En première ligne face à la conjoncture défavorable
En 2023, plus de 5000 entreprises ont déposé le bilan en Suisse. Le secteur de l’hôtellerie-restauration a été durement touché: 602 établissements ont mis la clé sous la porte, selon le rapport du cabinet de conseil Dun & Bradstreet. Les hôtels et restaurants sont en outre deux fois plus exposés au risque de faillite que la moyenne des entreprises, ce qui en fait le deuxième secteur d’activité le plus vulnérable après celui du bois et de l’ameublement.
Selon certains experts de la branche, les récents déboires des restaurateurs sont notamment dus à l’étroitesse des marges bénéficiaires, qui les rend beaucoup plus sensibles aux aléas conjoncturels. Actuellement, la hausse des prix des matières premières est difficile à répercuter entièrement sur les prix au risque de perdre une clientèle dont le portefeuille a été soumis à rude épreuve par l’inflation en 2023. À cela s'ajoutent les changements dans les habitudes de consommation de la population, qui aurait tendance à moins manger dehors à midi ou à privilégier les livraisons à domicile. Autant de phénomènes qui effritent des marges souvent déjà égales ou inférieures à 10%.

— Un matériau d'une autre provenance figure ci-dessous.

(* ===== verification/Model.v ===== *)
(** * Model: the POSIX users and groups the resolver produces ([src/model.rs]) *)

From S2P Require Import Prelude.
From stdpp Require Import prelude strings.

Record User := mk_user {
  user_external_id : string;
  user_name : string;
  user_uid : Z;
  user_gid : Z;
  user_gecos : string;
  user_home : string;
  user_shell : string;
  user_active : bool;
}.

Definition default_active : bool := true.

Record Group := mk_group {
  group_external_id : string;
  group_name : string;
  group_gid : Z;
  group_members : list string;
}.

#[export] Instance User_eq_dec : EqDecision User.
Proof. solve_decision. Defined.
#[export] Instance Group_eq_dec : EqDecision Group.
Proof. solve_decision. Defined.

(** A group's member list is a set the database returns in any order: groups
    are compared up to the order of their members. *)
#[export] Instance Group_equiv : Equiv Group := λ g1 g2,
  group_external_id g1 = group_external_id g2 ∧ group_name g1 = group_name g2 ∧
  group_gid g1 = group_gid g2 ∧ group_members g1 ≡ₚ group_members g2.

#[export] Instance Group_equivalence : Equivalence (≡@{Group}).
Proof.
  split.
  - by intros g.
  - intros g1 g2 (?&?&?&?). by split_and!.
  - intros g1 g2 g3 (?&?&?&Hm1) (?&?&?&Hm2). split_and!; [congruence..|by rewrite Hm1].
Qed.

#[export] Instance group_gid_proper : Proper ((≡) ==> (=)) group_gid.
Proof. by intros g1 g2 (_&_&?&_). Qed.
#[export] Instance group_members_proper : Proper ((≡) ==> (≡ₚ)) group_members.
Proof. by intros g1 g2 (_&_&_&?). Qed.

À noter que la vague de faillites constatée par Dun & Bradstreet pourrait aussi être due au fait que les prêts accordés aux acteurs de la branche pendant le confinement aient permis à des entreprises en mauvaise santé financière de survivre. Une fois le régime d’exception terminé, ces établissements auraient fini par plonger.